All models are trained at regular intervals. You can also train them models manually using the following endpoints.
Note that It is recommended to run all the trainings once manually after importing the item catalog/data into GAIP. After that you can check the result immediately
Item Training
This endpoint trains item data and generates intelligence from it. Item data are trained automatically on a regular time interval. This endpoint can be used to train item data manually.
Request endpoint for training item model:
GET /v1/items/train
You will see few parameters for this endpoints.
- train_all: Here you can select
true
orfalse
.true
will train all items in your item catalog. If you have a lot of items, this will use lot of resources so it is recommended to not use it unless necessary. If you selectfalse
, this will only train new or updated items. - train_from: Here you can define a data. Only items added after this date will be trained.
- train_to: Here you can define a data. Only items added before this date will be trained.
Image Training
The image model uses an images pointed by the image URL from the item catalog to create feature vectors. These vectors are then used to calculate a similarity score and find similar images.
Request endpoint for training image model:
GET /v1/images/train
Note that you can use this only if you have added image URLs in your item catalog.
Similar to items/train
, this endpoints also takes a take range in the request body as below.

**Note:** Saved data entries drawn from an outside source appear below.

Lemma api_backgrounds_fold entries : forall a f t,
  fold_left add_background entries (mkCategories a f t)
  = mkCategories (a ++ in_category "amsterdam750-" entries)
      (f ++ in_category "future-" entries) (t ++ in_category "tcs50-" entries).
Proof.
  unfold in_category.
  induction entries as [|e entries IH]; intros a f t; cbn [fold_left].
  - by rewrite !filter_nil, !app_nil_r.
  - rewrite !filter_cons. unfold add_background.
    cbn [amsterdam750 futureofrunning tcs50].
    pose proof (prefix_amsterdam_not_future (cat_id e)) as H1.
    pose proof (prefix_amsterdam_not_tcs (cat_id e)) as H2.
    pose proof (prefix_future_not_tcs (cat_id e)) as H3.
    destruct (String.prefix "amsterdam750-" (cat_id e)),
             (String.prefix "future-" (cat_id e)),
             (String.prefix "tcs50-" (cat_id e));
      try (specialize (H1 eq_refl)); try (specialize (H2 eq_refl));
      try (specialize (H3 eq_refl)); try discriminate;
      rewrite IH; cbn [decide decide_rel]; simpl;
      by rewrite <- ?app_assoc.
Qed.

(** X2: the catalogue endpoint puts under each category exactly the
    backgrounds whose id starts with the category's prefix, in catalogue
    order and with the thumbnail path [/backgrounds/<file>]; since no id
    starts with two of the prefixes, no background is listed twice, and a
    background whose id has none of them is not listed at all. *)
Theorem api_backgrounds_by_prefix entries :
  api_backgrounds entries
  = mkCategories (in_category "amsterdam750-" entries)
      (in_category "future-" entries) (in_category "tcs50-" entries)
  /\ (forall id : string,
        (if String.prefix "amsterdam750-" id then 1 else 0)
        + (if String.prefix "future-" id then 1 else 0)
        + (if String.prefix "tcs50-" id then 1 else 0) <= 1).
Proof.
  split.
  - unfold api_backgrounds. by rewrite api_backgrounds_fold.
  - intros id.
    pose proof (prefix_amsterdam_not_future id) as H1.
    pose proof (prefix_amsterdam_not_tcs id) as H2.
    pose proof (prefix_future_not_tcs id) as H3.
    destruct (String.prefix "amsterdam750-" id), (String.prefix "future-" id),
             (String.prefix "tcs50-" id);
      try (specialize (H1 eq_refl)); try (specialize (H2 eq_refl));
      try (specialize (H3 eq_refl)); try discriminate; lia.
Qed.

Training all images can be very resource intensive, thus it is recommended to narrow down the range if possible.
{
"start_date": "2021-08-05",
"end_date": "2021-08-06"
}
Rank Training
Rank model considers user behavior, item relations from item data to predict most trending items.
Note that you will need user data to train the rank model properly. Without any user behavior data, this model cannot be trained.
Request endpoint for training rank model:
GET /v1/ranks/train
All training jobs are background tasks and might take some time. When hitting any of the the training endpoints, you will get a task_id
in response. You can check the training status using that task_id
from GET v1/tasks/{task_id}
endpoint. It is recommended to always check and confirm if the training was successful.